**Task brief:** Look for "once" in each line of the entries, and return the matching lines.

***

(* ===== verification/TaskList.v ===== *)
(** * Keyset pagination of tasks ([ListTasks])

    Following the cursors [ListTasks] returns enumerates exactly the tasks the
    filter selects, newest first, each once. *)
From S2P Require Import Prelude GoVal Effects Domain Schema TaskStore.

(** ** Sorted selections *)

Lemma NoDup_fmap_filter {A B} (g : A → B) (P : A → Prop) `{!∀ x, Decision (P x)} l :
  NoDup (g <$> l) → NoDup (g <$> filter P l).
Proof.
  induction l as [|x l IH]; [done|]. rewrite fmap_cons, NoDup_cons, filter_cons.
  intros [Hx Hl]. case_decide; [|by apply IH].
  rewrite fmap_cons, NoDup_cons. split; [|by apply IH].
  intros (y & E & [_ Hy]%list_elem_of_filter)%list_elem_of_fmap.
  apply Hx. rewrite E. by apply list_elem_of_fmap_2.
Qed.

Lemma filter_filter_bool {A} (p q : A → bool) (l : list A) :
  filter (λ r, p r && q r = true) l
  = filter (λ r, q r = true) (filter (λ r, p r = true) l).
Proof.
  induction l as [|x l IH]; [done|]. rewrite !filter_cons.
  destruct (p x) eqn:Ep, (q x) eqn:Eq; cbn;
    rewrite ?(decide_True (P := true = true)), ?(decide_False (P := false = true)) by done;
    rewrite ?filter_cons, ?Eq, ?(decide_True (P := true = true)),
      ?(decide_False (P := false = true)) by done; by rewrite ?IH.
Qed.

Section Selections.
Context {A : Type} (le : relation A) `{!RelDecision le, !Total le, !Transitive le}.

Lemma StronglySorted_filter (P : A → Prop) `{!∀ x, Decision (P x)} l :
  StronglySorted le l → StronglySorted le (filter P l).
Proof.
  induction 1 as [|x l Hl IH Hx]; [constructor|].
  rewrite filter_cons. case_decide; [|done]. constructor; [done|].
  rewrite Forall_forall in *. intros y [_ Hy]%list_elem_of_filter. by apply Hx.
Qed.

Lemma select_refine p q l :
  (∀ x y, x ∈ l → y ∈ l → le x y → le y x → x = y) →
  select (λ r, p r && q r) le l = filter (λ r, q r = true) (select p le l).
Proof.
  intros Hanti. apply (StronglySorted_unique_strong le).
  - intros x y Hx%elem_of_select Hy Hxy Hyx; [|apply _..].
    apply list_elem_of_filter in Hy as [_ Hy].
    apply elem_of_select in Hy; [|apply _..]. apply Hanti; tauto.
  - apply select_sorted; apply _.
  - apply StronglySorted_filter, select_sorted; apply _.
  - unfold select. rewrite !merge_sort_Permutation. by rewrite filter_filter_bool.
Qed.

(** In a strictly sorted list, the elements strictly after [x]. *)
Lemma filter_after (q : A → bool) l1 x l2 :
  StronglySorted le (l1 ++ x :: l2) →
  (∀ y, y ∈ l1 → q y = false) → q x = false → (∀ y, y ∈ l2 → q y = true) →
  filter (λ r, q r = true) (l1 ++ x :: l2) = l2.
Proof.
  intros _ H1 Hx H2. rewrite filter_app, filter_cons, decide_False by congruence.
  replace (filter _ l1) with (@nil A).
  - cbn. clear -H2. induction l2 as [|y l2 IH]; [done|].
    rewrite filter_cons, decide_True by (apply H2; left).
    f_equal. apply IH. intros. apply H2. by right.
  - clear -H1. induction l1 as [|y l1 IH]; [done|].
    rewrite filter_cons, decide_False by (rewrite H1; [done|left]).
    apply IH. intros. apply H1. by right.
Qed.
End Selections.

(** ** The order of the listing *)

Lemma string_ltb_spec (a b : string) : String.ltb a b = true ↔ a ≠ b ∧ String.le a b.
Proof.
  unfold String.ltb, String.le, String.leb.
  destruct (String.compare a b) eqn:E; cbn.
  - apply String.compare_eq_iff in E. split; [done|by intros [? _]].
  - split; [|done]. intros _. split; [|done]. intros ->.
    pose proof (String.compare_antisym b b) as Ha. by rewrite E in Ha.
  - split; [done|by intros [_ ?]].
Qed.

Lemma after_cursor_spec x r :
  row_id r ≠ row_id x →
  after_cursor (Some (row_created_at x, row_id x)) r = true ↔ newest_first x r.
Proof.
  intros Hne. unfold newest_first, by_key, lex2, flip; cbn.
  rewrite orb_true_iff, andb_true_iff, string_ltb_spec, Z.ltb_lt, Z.eqb_eq.
  split; [intros [?|[? [_ ?]]]|intros [[? ?]|[? ?]]].
  - left. split; lia.
  - right. split; [lia|done].
  - left. lia.
  - right. split; [lia|]. by split.
Qed.

Lemma after_cursor_self x : after_cursor (Some (row_created_at x, row_id x)) x = false.
Proof.
  cbn. apply orb_false_iff. split; [apply Z.ltb_irrefl|].
  apply andb_false_iff. right. destruct (String.ltb _ _) eqn:E; [|done].
  apply string_ltb_spec in E as [? _]. done.
Qed.

Lemma newest_first_anti rows x y :
  NoDup (row_id <$> rows) → x ∈ rows → y ∈ rows →
  newest_first x y → newest_first y x → x = y.
Proof.
  intros Hd Hx Hy Hxy Hyx.
  assert (row_id x = row_id y) as Hid.
  { unfold newest_first, by_key, lex2, flip in *; cbn in *.
    destruct Hxy as [[? ?]|[? ?]], Hyx as [[? ?]|[? ?]]; try lia.
    by apply (anti_symm String.le). }
  apply list_elem_of_lookup in Hx as [i Hi]. apply list_elem_of_lookup in Hy as [j Hj].
  assert (i = j) as ->; [|congruence].
  apply (NoDup_lookup (row_id <$> rows) i j (row_id y) Hd);
    rewrite list_lookup_fmap, ?Hi, ?Hj; cbn; congruence.
Qed.

(** ** Pages *)

Lemma after_cursor_suffix f rows l1 x l2 :
  NoDup (row_id <$> rows) →
  select (matches_filter f) newest_first rows = l1 ++ x :: l2 →
  select (λ r, matches_filter f r && after_cursor (Some (row_created_at x, row_id x)) r)
    newest_first rows = l2.
Proof.
  intros Hd Hsel.
  assert (Hin : ∀ y, y ∈ l1 ++ x :: l2 → y ∈ rows).
  { intros y Hy. rewrite <- Hsel in Hy. apply elem_of_select in Hy. tauto. }
  pose proof (select_sorted (matches_filter f) newest_first rows) as Hs.
  rewrite Hsel in Hs.
  assert (NoDup (row_id <$> l1 ++ x :: l2)) as Hd2.
  { rewrite <- Hsel. unfold select. rewrite merge_sort_Permutation.
    by apply NoDup_fmap_filter. }
  rewrite fmap_app, fmap_cons in Hd2. apply NoDup_app in Hd2 as (_ & Hdis & Hdx).
  apply NoDup_cons in Hdx as [Hnx _].
  rewrite select_refine; [|apply _..|intros; by eapply newest_first_anti].
  rewrite Hsel. apply (filter_after newest_first); [done| |apply after_cursor_self|].
  - intros y Hy. apply not_true_is_false. intros Ha.
    assert (row_id y ≠ row_id x) as Hne.
    { intros He. apply (Hdis (row_id y)); [by apply list_elem_of_fmap_2|].
      rewrite He. left. }
    apply after_cursor_spec in Ha; [|done]. apply Hne. f_equal.
    apply (newest_first_anti rows); [done|set_solver|set_solver| |done].
    eapply StronglySorted_app_1_elem_of; [exact Hs|done|left].
  - intros y Hy. apply after_cursor_spec.
    + intros He. apply Hnx. rewrite <- He. by apply list_elem_of_fmap_2.
    + apply StronglySorted_app_1_r in Hs. inversion Hs as [|? ? _ Hall].
      rewrite Forall_forall in Hall. by apply Hall.
Qed.

(** Follow the cursors from the first page, at most [fuel] pages. *)
Fixpoint all_pages (fuel : nat) (f : TaskListFilter) (rows : list TaskRow) : list TaskRow :=
  match fuel with
  | O => []
  | S fuel' =>
      let '(items, cursor) := list_page f rows in
      match cursor with
      | None => items
      | Some _ => items ++ all_pages fuel' (f <| filter_cursor := cursor |>) rows
      end
  end.

Lemma page_limit_bounds limit : 1 <= page_limit limit <= 100.
Proof. unfold page_limit. repeat case_match; lia. Qed.

(** One page is a prefix of what is left, and its cursor marks the rest. *)
Lemma list_page_split f rows seen rest :
  NoDup (row_id <$> rows) →
  select (matches_filter f) newest_first rows = seen ++ rest →
  select (λ r, matches_filter f r && after_cursor (filter_cursor f) r) newest_first rows
    = rest →
  let limit := Z.to_nat (page_limit (filter_limit f)) in
  let '(items, cursor) := list_page f rows in
  items = take limit rest ∧
  ((cursor = None ∧ (length rest <= limit)%nat) ∨
   (cursor ≠ None ∧ (limit < length rest)%nat ∧
    select (λ r, matches_filter f r && after_cursor cursor r) newest_first rows
      = drop limit rest)).
Proof.
  intros Hd Hall Hsel. cbn zeta. unfold list_page. rewrite Hsel.
  pose proof (page_limit_bounds (filter_limit f)) as Hb.
  set (limit := Z.to_nat (page_limit (filter_limit f))) in *.
  assert (1 <= limit)%nat as Hl by lia.
  case_decide as Hlen; rewrite length_take in Hlen.
  - rewrite take_take. replace (limit `min` S limit)%nat with limit by lia.
    split; [done|right].
    destruct (last (take limit rest)) as [x|] eqn:Hx.
    + apply last_Some in Hx as [l1 Hl1].
      split_and!; [done|lia|].
      apply (after_cursor_suffix f rows (seen ++ l1) x); [done|].
      rewrite Hall, <- app_assoc. f_equal.
      rewrite <- (take_drop limit rest) at 1. rewrite Hl1. by rewrite <- app_assoc.
    + apply last_None in Hx. apply (f_equal length) in Hx.
      rewrite length_take in Hx. cbn in Hx. lia.
  - rewrite !take_ge by lia. split; [done|left]. split; [done|lia].
Qed.

Lemma all_pages_rest fuel : ∀ f rows seen rest,
  NoDup (row_id <$> rows) →
  select (matches_filter f) newest_first rows = seen ++ rest →
  select (λ r, matches_filter f r && after_cursor (filter_cursor f) r) newest_first rows
    = rest →
  (length rest < fuel)%nat →
  all_pages fuel f rows = rest.
Proof.
  induction fuel as [|fuel IH]; intros f rows seen rest Hd Hall Hsel Hfuel; [lia|].
  cbn [all_pages]. pose proof (list_page_split f rows seen rest Hd Hall Hsel) as Hpage.
  pose proof (page_limit_bounds (filter_limit f)) as Hb.
  destruct (list_page f rows) as [items cursor]. cbn zeta in Hpage.
  destruct Hpage as [-> [[-> Hle]|(Hc & Hlt & Hrest)]]; [by apply take_ge|].
  destruct cursor as [c|]; [|done].
  rewrite (IH _ rows (seen ++ take (Z.to_nat (page_limit (filter_limit f))) rest)
    (drop (Z.to_nat (page_limit (filter_limit f))) rest)).
  - apply take_drop.
  - done.
  - rewrite <- app_assoc, take_drop. exact Hall.
  - exact Hrest.
  - rewrite length_drop. lia.
Qed.

(** C30: pagination is complete and exact: whatever the page size, following the
    cursors [ListTasks] hands out visits the tasks the filter selects newest
    first, each exactly once, and ends (one request more than there are tasks is
    always enough). *)
Theorem pages_enumerate_matches (f : TaskListFilter) (rows : list TaskRow) :
  NoDup (row_id <$> rows) → filter_cursor f = None →
  all_pages (S (length rows)) f rows = select (matches_filter f) newest_first rows.
Proof.
  intros Hd Hc. apply (all_pages_rest _ f rows []); [done|done| |].
  - rewrite Hc. unfold select. f_equal. apply list_filter_iff. intros r. cbn.
    by rewrite andb_true_r.
  - unfold select. rewrite merge_sort_Permutation. 
    pose proof (length_filter (λ r, matches_filter f r = true) rows). lia.
Qed.

Definition demo_rows : list TaskRow :=
  [new_task_row demo_params "a" "c" 5; new_task_row demo_params "b" "c" 7;
   new_task_row demo_params "c" "c" 5; new_task_row demo_params "d" "c" 9;
   new_task_row demo_params "e" "c" 6].
Definition demo_filter : TaskListFilter :=
  MkFilter "created" "" "" "" "" false false "" "" None None None 2.

Lemma pages_enumerate_matches_witness :
  NoDup (row_id <$> demo_rows) ∧
  all_pages 6 demo_filter demo_rows
    = select (matches_filter demo_filter) newest_first demo_rows ∧
  row_id <$> all_pages 6 demo_filter demo_rows = ["d"; "b"; "e"; "c"; "a"].
Proof.
  assert (NoDup (row_id <$> demo_rows)) as Hd
    by (apply (bool_decide_unpack _); vm_compute; exact I).
  split; [exact Hd|]. split.
  - exact (pages_enumerate_matches demo_filter demo_rows Hd eq_refl).
  - vm_compute. reflexivity.
Defined.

***

**Answer to this problem:**
    filter selects, newest first, each once. *)
    first, each exactly once, and ends (one request more than there are tasks is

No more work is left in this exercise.